• **Action item**
Output the listing below, keeping each line exactly as it stands.
┄┄┄┄┄┄
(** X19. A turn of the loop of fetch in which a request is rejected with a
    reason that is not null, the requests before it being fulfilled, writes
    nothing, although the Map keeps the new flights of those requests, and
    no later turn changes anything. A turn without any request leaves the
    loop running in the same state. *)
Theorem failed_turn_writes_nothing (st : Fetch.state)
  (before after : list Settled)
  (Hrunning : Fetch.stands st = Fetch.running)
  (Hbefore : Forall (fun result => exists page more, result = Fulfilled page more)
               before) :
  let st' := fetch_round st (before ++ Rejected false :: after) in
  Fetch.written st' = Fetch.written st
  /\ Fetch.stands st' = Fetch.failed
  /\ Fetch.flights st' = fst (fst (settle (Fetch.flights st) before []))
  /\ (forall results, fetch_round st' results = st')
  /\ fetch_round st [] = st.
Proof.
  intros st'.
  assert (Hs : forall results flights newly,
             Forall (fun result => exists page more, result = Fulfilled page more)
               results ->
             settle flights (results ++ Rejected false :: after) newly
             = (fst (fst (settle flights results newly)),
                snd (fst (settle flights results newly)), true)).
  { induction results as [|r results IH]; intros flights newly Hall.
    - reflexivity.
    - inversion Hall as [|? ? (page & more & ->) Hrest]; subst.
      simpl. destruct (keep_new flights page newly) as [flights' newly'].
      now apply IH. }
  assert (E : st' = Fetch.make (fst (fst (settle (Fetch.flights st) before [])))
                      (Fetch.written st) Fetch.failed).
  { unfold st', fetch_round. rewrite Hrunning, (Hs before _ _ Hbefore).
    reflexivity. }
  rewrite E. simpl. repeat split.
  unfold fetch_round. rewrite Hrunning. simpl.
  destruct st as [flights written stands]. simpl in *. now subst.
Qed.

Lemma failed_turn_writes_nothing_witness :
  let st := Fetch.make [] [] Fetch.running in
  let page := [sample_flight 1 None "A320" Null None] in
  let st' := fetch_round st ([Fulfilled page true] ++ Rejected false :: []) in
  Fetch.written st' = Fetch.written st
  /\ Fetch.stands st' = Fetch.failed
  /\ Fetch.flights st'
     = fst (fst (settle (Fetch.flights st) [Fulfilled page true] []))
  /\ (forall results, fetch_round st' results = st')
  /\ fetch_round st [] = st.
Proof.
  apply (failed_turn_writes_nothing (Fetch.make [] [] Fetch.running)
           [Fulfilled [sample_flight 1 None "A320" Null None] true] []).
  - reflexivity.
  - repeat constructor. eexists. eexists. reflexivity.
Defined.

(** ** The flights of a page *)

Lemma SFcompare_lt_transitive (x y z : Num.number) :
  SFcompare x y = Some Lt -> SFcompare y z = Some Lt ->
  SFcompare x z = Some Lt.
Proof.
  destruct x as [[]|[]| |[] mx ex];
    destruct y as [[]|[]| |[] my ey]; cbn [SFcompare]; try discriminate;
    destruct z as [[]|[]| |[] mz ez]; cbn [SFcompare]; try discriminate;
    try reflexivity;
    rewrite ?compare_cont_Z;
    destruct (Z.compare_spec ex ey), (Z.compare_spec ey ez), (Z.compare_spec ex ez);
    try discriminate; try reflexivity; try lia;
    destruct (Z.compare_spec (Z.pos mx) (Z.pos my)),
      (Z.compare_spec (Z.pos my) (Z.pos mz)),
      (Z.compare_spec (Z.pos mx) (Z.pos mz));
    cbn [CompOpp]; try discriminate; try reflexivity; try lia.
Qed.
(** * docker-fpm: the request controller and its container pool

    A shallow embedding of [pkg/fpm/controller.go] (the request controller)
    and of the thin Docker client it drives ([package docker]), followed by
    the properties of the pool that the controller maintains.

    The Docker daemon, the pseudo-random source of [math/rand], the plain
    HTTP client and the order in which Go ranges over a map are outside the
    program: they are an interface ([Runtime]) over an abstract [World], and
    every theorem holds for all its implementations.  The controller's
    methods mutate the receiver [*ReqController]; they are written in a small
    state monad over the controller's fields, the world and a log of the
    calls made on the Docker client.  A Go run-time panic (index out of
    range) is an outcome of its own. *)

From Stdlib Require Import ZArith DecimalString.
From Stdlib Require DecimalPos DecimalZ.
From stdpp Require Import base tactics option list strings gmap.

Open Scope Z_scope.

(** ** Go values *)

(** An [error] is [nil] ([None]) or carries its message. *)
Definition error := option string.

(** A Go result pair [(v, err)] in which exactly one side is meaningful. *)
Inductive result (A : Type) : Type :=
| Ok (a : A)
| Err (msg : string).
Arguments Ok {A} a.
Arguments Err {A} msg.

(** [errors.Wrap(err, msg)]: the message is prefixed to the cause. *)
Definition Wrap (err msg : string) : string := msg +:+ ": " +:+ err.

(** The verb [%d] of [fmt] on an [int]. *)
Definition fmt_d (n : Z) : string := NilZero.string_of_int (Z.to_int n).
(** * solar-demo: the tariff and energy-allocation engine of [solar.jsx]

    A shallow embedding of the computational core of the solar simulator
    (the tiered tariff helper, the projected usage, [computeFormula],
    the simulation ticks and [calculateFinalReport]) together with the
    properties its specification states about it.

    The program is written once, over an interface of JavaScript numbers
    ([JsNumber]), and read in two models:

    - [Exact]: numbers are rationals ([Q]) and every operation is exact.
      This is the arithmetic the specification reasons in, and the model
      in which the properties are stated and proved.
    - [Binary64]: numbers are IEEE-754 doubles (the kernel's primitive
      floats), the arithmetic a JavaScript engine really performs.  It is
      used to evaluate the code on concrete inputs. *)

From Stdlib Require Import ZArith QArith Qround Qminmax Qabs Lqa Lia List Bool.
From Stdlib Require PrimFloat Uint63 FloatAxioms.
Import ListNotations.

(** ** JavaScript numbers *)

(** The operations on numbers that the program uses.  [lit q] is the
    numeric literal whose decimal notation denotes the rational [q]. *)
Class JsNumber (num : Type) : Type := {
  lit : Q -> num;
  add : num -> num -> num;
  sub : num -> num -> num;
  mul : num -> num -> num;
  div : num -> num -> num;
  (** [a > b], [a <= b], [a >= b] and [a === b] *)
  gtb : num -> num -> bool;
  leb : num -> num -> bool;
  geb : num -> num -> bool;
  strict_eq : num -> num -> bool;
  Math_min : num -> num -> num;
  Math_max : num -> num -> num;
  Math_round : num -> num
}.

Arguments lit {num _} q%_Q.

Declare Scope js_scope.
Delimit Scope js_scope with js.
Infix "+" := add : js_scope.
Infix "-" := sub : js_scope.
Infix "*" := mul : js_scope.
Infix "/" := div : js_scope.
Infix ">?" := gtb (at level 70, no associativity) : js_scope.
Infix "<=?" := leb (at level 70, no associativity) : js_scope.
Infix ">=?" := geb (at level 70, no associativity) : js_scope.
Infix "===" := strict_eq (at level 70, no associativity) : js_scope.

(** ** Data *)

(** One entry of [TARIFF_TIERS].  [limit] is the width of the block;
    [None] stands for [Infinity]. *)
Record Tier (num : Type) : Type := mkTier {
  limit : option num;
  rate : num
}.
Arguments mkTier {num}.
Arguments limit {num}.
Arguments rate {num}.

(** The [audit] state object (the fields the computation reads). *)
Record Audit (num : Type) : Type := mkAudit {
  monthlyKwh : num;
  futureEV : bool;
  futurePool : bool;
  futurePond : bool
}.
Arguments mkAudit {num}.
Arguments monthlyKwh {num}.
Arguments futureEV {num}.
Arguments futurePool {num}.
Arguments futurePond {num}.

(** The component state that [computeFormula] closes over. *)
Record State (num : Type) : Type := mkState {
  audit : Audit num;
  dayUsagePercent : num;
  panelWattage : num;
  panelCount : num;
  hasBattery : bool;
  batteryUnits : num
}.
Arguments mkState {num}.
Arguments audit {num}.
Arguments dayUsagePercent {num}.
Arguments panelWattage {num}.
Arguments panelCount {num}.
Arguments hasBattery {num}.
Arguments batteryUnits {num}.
┄┄┄┄┄┄
• **Task answer**
(** X19. A turn of the loop of fetch in which a request is rejected with a
    reason that is not null, the requests before it being fulfilled, writes
    nothing, although the Map keeps the new flights of those requests, and
    no later turn changes anything. A turn without any request leaves the
    loop running in the same state. *)
Theorem failed_turn_writes_nothing (st : Fetch.state)
  (before after : list Settled)
  (Hrunning : Fetch.stands st = Fetch.running)
  (Hbefore : Forall (fun result => exists page more, result = Fulfilled page more)
               before) :
  let st' := fetch_round st (before ++ Rejected false :: after) in
  Fetch.written st' = Fetch.written st
  /\ Fetch.stands st' = Fetch.failed
  /\ Fetch.flights st' = fst (fst (settle (Fetch.flights st) before []))
  /\ (forall results, fetch_round st' results = st')
  /\ fetch_round st [] = st.
Proof.
  intros st'.
  assert (Hs : forall results flights newly,
             Forall (fun result => exists page more, result = Fulfilled page more)
               results ->
             settle flights (results ++ Rejected false :: after) newly
             = (fst (fst (settle flights results newly)),
                snd (fst (settle flights results newly)), true)).
  { induction results as [|r results IH]; intros flights newly Hall.
    - reflexivity.
    - inversion Hall as [|? ? (page & more & ->) Hrest]; subst.
      simpl. destruct (keep_new flights page newly) as [flights' newly'].
      now apply IH. }
  assert (E : st' = Fetch.make (fst (fst (settle (Fetch.flights st) before [])))
                      (Fetch.written st) Fetch.failed).
  { unfold st', fetch_round. rewrite Hrunning, (Hs before _ _ Hbefore).
    reflexivity. }
  rewrite E. simpl. repeat split.
  unfold fetch_round. rewrite Hrunning. simpl.
  destruct st as [flights written stands]. simpl in *. now subst.
Qed.

Lemma failed_turn_writes_nothing_witness :
  let st := Fetch.make [] [] Fetch.running in
  let page := [sample_flight 1 None "A320" Null None] in
  let st' := fetch_round st ([Fulfilled page true] ++ Rejected false :: []) in
  Fetch.written st' = Fetch.written st
  /\ Fetch.stands st' = Fetch.failed
  /\ Fetch.flights st'
     = fst (fst (settle (Fetch.flights st) [Fulfilled page true] []))
  /\ (forall results, fetch_round st' results = st')
  /\ fetch_round st [] = st.
Proof.
  apply (failed_turn_writes_nothing (Fetch.make [] [] Fetch.running)
           [Fulfilled [sample_flight 1 None "A320" Null None] true] []).
  - reflexivity.
  - repeat constructor. eexists. eexists. reflexivity.
Defined.

(** ** The flights of a page *)

Lemma SFcompare_lt_transitive (x y z : Num.number) :
  SFcompare x y = Some Lt -> SFcompare y z = Some Lt ->
  SFcompare x z = Some Lt.
Proof.
  destruct x as [[]|[]| |[] mx ex];
    destruct y as [[]|[]| |[] my ey]; cbn [SFcompare]; try discriminate;
    destruct z as [[]|[]| |[] mz ez]; cbn [SFcompare]; try discriminate;
    try reflexivity;
    rewrite ?compare_cont_Z;
    destruct (Z.compare_spec ex ey), (Z.compare_spec ey ez), (Z.compare_spec ex ez);
    try discriminate; try reflexivity; try lia;
    destruct (Z.compare_spec (Z.pos mx) (Z.pos my)),
      (Z.compare_spec (Z.pos my) (Z.pos mz)),
      (Z.compare_spec (Z.pos mx) (Z.pos mz));
    cbn [CompOpp]; try discriminate; try reflexivity; try lia.
Qed.
(** * docker-fpm: the request controller and its container pool

    A shallow embedding of [pkg/fpm/controller.go] (the request controller)
    and of the thin Docker client it drives ([package docker]), followed by
    the properties of the pool that the controller maintains.

    The Docker daemon, the pseudo-random source of [math/rand], the plain
    HTTP client and the order in which Go ranges over a map are outside the
    program: they are an interface ([Runtime]) over an abstract [World], and
    every theorem holds for all its implementations.  The controller's
    methods mutate the receiver [*ReqController]; they are written in a small
    state monad over the controller's fields, the world and a log of the
    calls made on the Docker client.  A Go run-time panic (index out of
    range) is an outcome of its own. *)

From Stdlib Require Import ZArith DecimalString.
From Stdlib Require DecimalPos DecimalZ.
From stdpp Require Import base tactics option list strings gmap.

Open Scope Z_scope.

(** ** Go values *)

(** An [error] is [nil] ([None]) or carries its message. *)
Definition error := option string.

(** A Go result pair [(v, err)] in which exactly one side is meaningful. *)
Inductive result (A : Type) : Type :=
| Ok (a : A)
| Err (msg : string).
Arguments Ok {A} a.
Arguments Err {A} msg.

(** [errors.Wrap(err, msg)]: the message is prefixed to the cause. *)
Definition Wrap (err msg : string) : string := msg +:+ ": " +:+ err.

(** The verb [%d] of [fmt] on an [int]. *)
Definition fmt_d (n : Z) : string := NilZero.string_of_int (Z.to_int n).
(** * solar-demo: the tariff and energy-allocation engine of [solar.jsx]

    A shallow embedding of the computational core of the solar simulator
    (the tiered tariff helper, the projected usage, [computeFormula],
    the simulation ticks and [calculateFinalReport]) together with the
    properties its specification states about it.

    The program is written once, over an interface of JavaScript numbers
    ([JsNumber]), and read in two models:

    - [Exact]: numbers are rationals ([Q]) and every operation is exact.
      This is the arithmetic the specification reasons in, and the model
      in which the properties are stated and proved.
    - [Binary64]: numbers are IEEE-754 doubles (the kernel's primitive
      floats), the arithmetic a JavaScript engine really performs.  It is
      used to evaluate the code on concrete inputs. *)

From Stdlib Require Import ZArith QArith Qround Qminmax Qabs Lqa Lia List Bool.
From Stdlib Require PrimFloat Uint63 FloatAxioms.
Import ListNotations.

(** ** JavaScript numbers *)

(** The operations on numbers that the program uses.  [lit q] is the
    numeric literal whose decimal notation denotes the rational [q]. *)
Class JsNumber (num : Type) : Type := {
  lit : Q -> num;
  add : num -> num -> num;
  sub : num -> num -> num;
  mul : num -> num -> num;
  div : num -> num -> num;
  (** [a > b], [a <= b], [a >= b] and [a === b] *)
  gtb : num -> num -> bool;
  leb : num -> num -> bool;
  geb : num -> num -> bool;
  strict_eq : num -> num -> bool;
  Math_min : num -> num -> num;
  Math_max : num -> num -> num;
  Math_round : num -> num
}.

Arguments lit {num _} q%_Q.

Declare Scope js_scope.
Delimit Scope js_scope with js.
Infix "+" := add : js_scope.
Infix "-" := sub : js_scope.
Infix "*" := mul : js_scope.
Infix "/" := div : js_scope.
Infix ">?" := gtb (at level 70, no associativity) : js_scope.
Infix "<=?" := leb (at level 70, no associativity) : js_scope.
Infix ">=?" := geb (at level 70, no associativity) : js_scope.
Infix "===" := strict_eq (at level 70, no associativity) : js_scope.

(** ** Data *)

(** One entry of [TARIFF_TIERS].  [limit] is the width of the block;
    [None] stands for [Infinity]. *)
Record Tier (num : Type) : Type := mkTier {
  limit : option num;
  rate : num
}.
Arguments mkTier {num}.
Arguments limit {num}.
Arguments rate {num}.

(** The [audit] state object (the fields the computation reads). *)
Record Audit (num : Type) : Type := mkAudit {
  monthlyKwh : num;
  futureEV : bool;
  futurePool : bool;
  futurePond : bool
}.
Arguments mkAudit {num}.
Arguments monthlyKwh {num}.
Arguments futureEV {num}.
Arguments futurePool {num}.
Arguments futurePond {num}.

(** The component state that [computeFormula] closes over. *)
Record State (num : Type) : Type := mkState {
  audit : Audit num;
  dayUsagePercent : num;
  panelWattage : num;
  panelCount : num;
  hasBattery : bool;
  batteryUnits : num
}.
Arguments mkState {num}.
Arguments audit {num}.
Arguments dayUsagePercent {num}.
Arguments panelWattage {num}.
Arguments panelCount {num}.
Arguments hasBattery {num}.
Arguments batteryUnits {num}.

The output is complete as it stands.